*Task to complete*
Copy each line of the entries that contains the word "false".

*Dataset content*
Lemma syncComponentType_keeps ms ct e T cd (c : Component variant) q :
  FindMember T ms = Some cd →
  (q = "Scene ID" ∨ q = "Parent" ∨ subscript cd q = None
   ∨ ∀ prop v, prop_name prop = q → accepts prop v = false) →
  (∃ c', e !! T = Some c' ∧ c' !! q = c !! q) →
  ∃ c', state (syncComponentType (kObject ms) ct e) !! T = Some c' ∧ c' !! q = c !! q.
Proof.
  intros Hcd Hq (c0 & He & Hc0).
  destruct (decide (T = type_name ct)) as [->|Hne];
    [|rewrite syncComponentType_frame by done; by eauto].
  destruct (syncComponentType_cases (kObject ms) ct e) as [->|(e1 & -> & He1)];
    [by eauto|].
  destruct He1 as [->|[(_ & _ & Hnone & _)|(_ & Hhas & _)]].
  - destruct (syncProperties_cases (kObject ms) ct e) as [->|(cd' & Hcd' & _ & ->)];
      [by eauto|].
    simpl in Hcd'. rewrite Hcd in Hcd'. injection Hcd' as <-.
    apply (run_for_invariant
             (λ e', ∃ c', e' !! type_name ct = Some c' ∧ c' !! q = c !! q)); [|by eauto].
    intros prop e' _ (c' & He' & Hc').
    destruct (syncProperty_written (type_name ct) cd prop e')
      as [->|(H1 & H2 & j & Hj & Hacc & ->)]; [by eauto|].
    rewrite lookup_alter_eq, He'. simpl. eexists. split; [done|].
    rewrite lookup_insert_ne; [done|]. intros Heq.
    destruct Hq as [->|[->|[Hq|Hq]]]; try done.
    + rewrite <- Heq, Hj in Hq. done.
    + rewrite (Hq prop _ Heq) in Hacc. done.
  - congruence.
  - rewrite (HasMember_Some _ _ _ Hcd) in Hhas. done.
Qed.
(** On a master that was read and whose entries are objects, an entity of
    the view ends as the loop body leaves it, and any other as it was. *)
Lemma loaded_pass_lookup handle registry text rootValue ms i :
  ifstream (getSourceFilePath handle) = Some text →
  reader text = Some rootValue →
  subscript rootValue "Entity" = Some (kObject ms) →
  wellFormed ms = true →
  state (updateAllPrefabInstance handle registry) !! i
  = (λ e, if inView e
          then state (syncEntity handle (getSourceFilePath handle)
                                 {| root := rootValue; HasParseError := false |} e)
          else e) <$> registry !! i.
Proof.
  intros Hfile Hparse Hentity Hwf.
  rewrite (updateAllPrefabInstance_loaded _ _ _ _ _ Hfile Hparse Hentity).
  destruct (registry !! i) as [e|] eqn:He; simpl.
  - destruct (inView e) eqn:Hview.
    + apply pass_exact; try done.
      * intros e'. by apply (syncEntity_completes _ _ _ _ ms).
      * apply NoDup_view.
      * apply elem_of_view. eauto.
    + rewrite pass_untouched; [done|].
      intros (e' & He' & Hview')%elem_of_view. congruence.
  - rewrite pass_untouched; [done|].
    intros (e' & He' & _)%elem_of_view. congruence.
Qed.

*Result of this exercise*
   ∨ ∀ prop v, prop_name prop = q → accepts prop v = false) →
                                 {| root := rootValue; HasParseError := false |} e)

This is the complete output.